What is required:
Please write out the listing again, keeping every character the same.
------------
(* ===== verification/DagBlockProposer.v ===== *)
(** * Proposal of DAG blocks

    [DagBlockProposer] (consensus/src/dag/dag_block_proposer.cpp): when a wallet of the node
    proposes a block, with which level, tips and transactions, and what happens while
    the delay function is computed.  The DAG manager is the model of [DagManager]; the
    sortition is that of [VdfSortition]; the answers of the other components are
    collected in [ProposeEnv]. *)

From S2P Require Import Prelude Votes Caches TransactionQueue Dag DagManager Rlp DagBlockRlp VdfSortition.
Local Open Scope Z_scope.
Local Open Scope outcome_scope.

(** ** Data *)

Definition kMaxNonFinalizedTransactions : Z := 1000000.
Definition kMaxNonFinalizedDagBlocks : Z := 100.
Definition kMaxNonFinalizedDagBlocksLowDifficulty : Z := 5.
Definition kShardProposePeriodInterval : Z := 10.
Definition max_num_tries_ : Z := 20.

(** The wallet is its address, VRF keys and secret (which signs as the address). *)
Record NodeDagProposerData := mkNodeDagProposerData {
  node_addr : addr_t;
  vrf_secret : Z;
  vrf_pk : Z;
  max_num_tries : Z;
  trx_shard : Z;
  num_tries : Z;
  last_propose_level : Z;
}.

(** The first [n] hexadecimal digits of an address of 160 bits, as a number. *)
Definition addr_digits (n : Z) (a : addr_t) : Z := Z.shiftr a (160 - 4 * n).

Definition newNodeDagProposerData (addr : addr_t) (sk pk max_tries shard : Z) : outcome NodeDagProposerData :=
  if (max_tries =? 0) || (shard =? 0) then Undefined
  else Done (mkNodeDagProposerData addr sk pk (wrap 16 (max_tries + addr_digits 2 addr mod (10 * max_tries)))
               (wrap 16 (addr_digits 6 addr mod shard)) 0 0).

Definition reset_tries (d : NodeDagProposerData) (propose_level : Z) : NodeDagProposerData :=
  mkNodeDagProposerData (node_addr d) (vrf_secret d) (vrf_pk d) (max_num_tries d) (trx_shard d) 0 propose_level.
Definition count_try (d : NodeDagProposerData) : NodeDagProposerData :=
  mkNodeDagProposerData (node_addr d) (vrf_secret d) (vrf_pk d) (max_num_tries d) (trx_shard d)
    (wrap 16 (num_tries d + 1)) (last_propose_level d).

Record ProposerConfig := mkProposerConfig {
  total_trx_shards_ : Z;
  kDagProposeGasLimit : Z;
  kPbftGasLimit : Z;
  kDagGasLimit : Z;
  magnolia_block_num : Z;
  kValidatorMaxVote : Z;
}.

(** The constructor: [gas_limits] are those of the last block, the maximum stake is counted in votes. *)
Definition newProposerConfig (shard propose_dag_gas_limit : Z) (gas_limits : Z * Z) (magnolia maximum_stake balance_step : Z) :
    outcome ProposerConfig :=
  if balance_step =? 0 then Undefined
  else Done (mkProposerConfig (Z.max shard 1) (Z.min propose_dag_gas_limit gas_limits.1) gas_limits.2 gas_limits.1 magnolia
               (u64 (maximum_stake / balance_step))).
------------
Written answer:
(* ===== verification/DagBlockProposer.v ===== *)
(** * Proposal of DAG blocks

    [DagBlockProposer] (consensus/src/dag/dag_block_proposer.cpp): when a wallet of the node
    proposes a block, with which level, tips and transactions, and what happens while
    the delay function is computed.  The DAG manager is the model of [DagManager]; the
    sortition is that of [VdfSortition]; the answers of the other components are
    collected in [ProposeEnv]. *)

From S2P Require Import Prelude Votes Caches TransactionQueue Dag DagManager Rlp DagBlockRlp VdfSortition.
Local Open Scope Z_scope.
Local Open Scope outcome_scope.

(** ** Data *)

Definition kMaxNonFinalizedTransactions : Z := 1000000.
Definition kMaxNonFinalizedDagBlocks : Z := 100.
Definition kMaxNonFinalizedDagBlocksLowDifficulty : Z := 5.
Definition kShardProposePeriodInterval : Z := 10.
Definition max_num_tries_ : Z := 20.

(** The wallet is its address, VRF keys and secret (which signs as the address). *)
Record NodeDagProposerData := mkNodeDagProposerData {
  node_addr : addr_t;
  vrf_secret : Z;
  vrf_pk : Z;
  max_num_tries : Z;
  trx_shard : Z;
  num_tries : Z;
  last_propose_level : Z;
}.

(** The first [n] hexadecimal digits of an address of 160 bits, as a number. *)
Definition addr_digits (n : Z) (a : addr_t) : Z := Z.shiftr a (160 - 4 * n).

Definition newNodeDagProposerData (addr : addr_t) (sk pk max_tries shard : Z) : outcome NodeDagProposerData :=
  if (max_tries =? 0) || (shard =? 0) then Undefined
  else Done (mkNodeDagProposerData addr sk pk (wrap 16 (max_tries + addr_digits 2 addr mod (10 * max_tries)))
               (wrap 16 (addr_digits 6 addr mod shard)) 0 0).

Definition reset_tries (d : NodeDagProposerData) (propose_level : Z) : NodeDagProposerData :=
  mkNodeDagProposerData (node_addr d) (vrf_secret d) (vrf_pk d) (max_num_tries d) (trx_shard d) 0 propose_level.
Definition count_try (d : NodeDagProposerData) : NodeDagProposerData :=
  mkNodeDagProposerData (node_addr d) (vrf_secret d) (vrf_pk d) (max_num_tries d) (trx_shard d)
    (wrap 16 (num_tries d + 1)) (last_propose_level d).

Record ProposerConfig := mkProposerConfig {
  total_trx_shards_ : Z;
  kDagProposeGasLimit : Z;
  kPbftGasLimit : Z;
  kDagGasLimit : Z;
  magnolia_block_num : Z;
  kValidatorMaxVote : Z;
}.

(** The constructor: [gas_limits] are those of the last block, the maximum stake is counted in votes. *)
Definition newProposerConfig (shard propose_dag_gas_limit : Z) (gas_limits : Z * Z) (magnolia maximum_stake balance_step : Z) :
    outcome ProposerConfig :=
  if balance_step =? 0 then Undefined
  else Done (mkProposerConfig (Z.max shard 1) (Z.min propose_dag_gas_limit gas_limits.1) gas_limits.2 gas_limits.1 magnolia
               (u64 (maximum_stake / balance_step))).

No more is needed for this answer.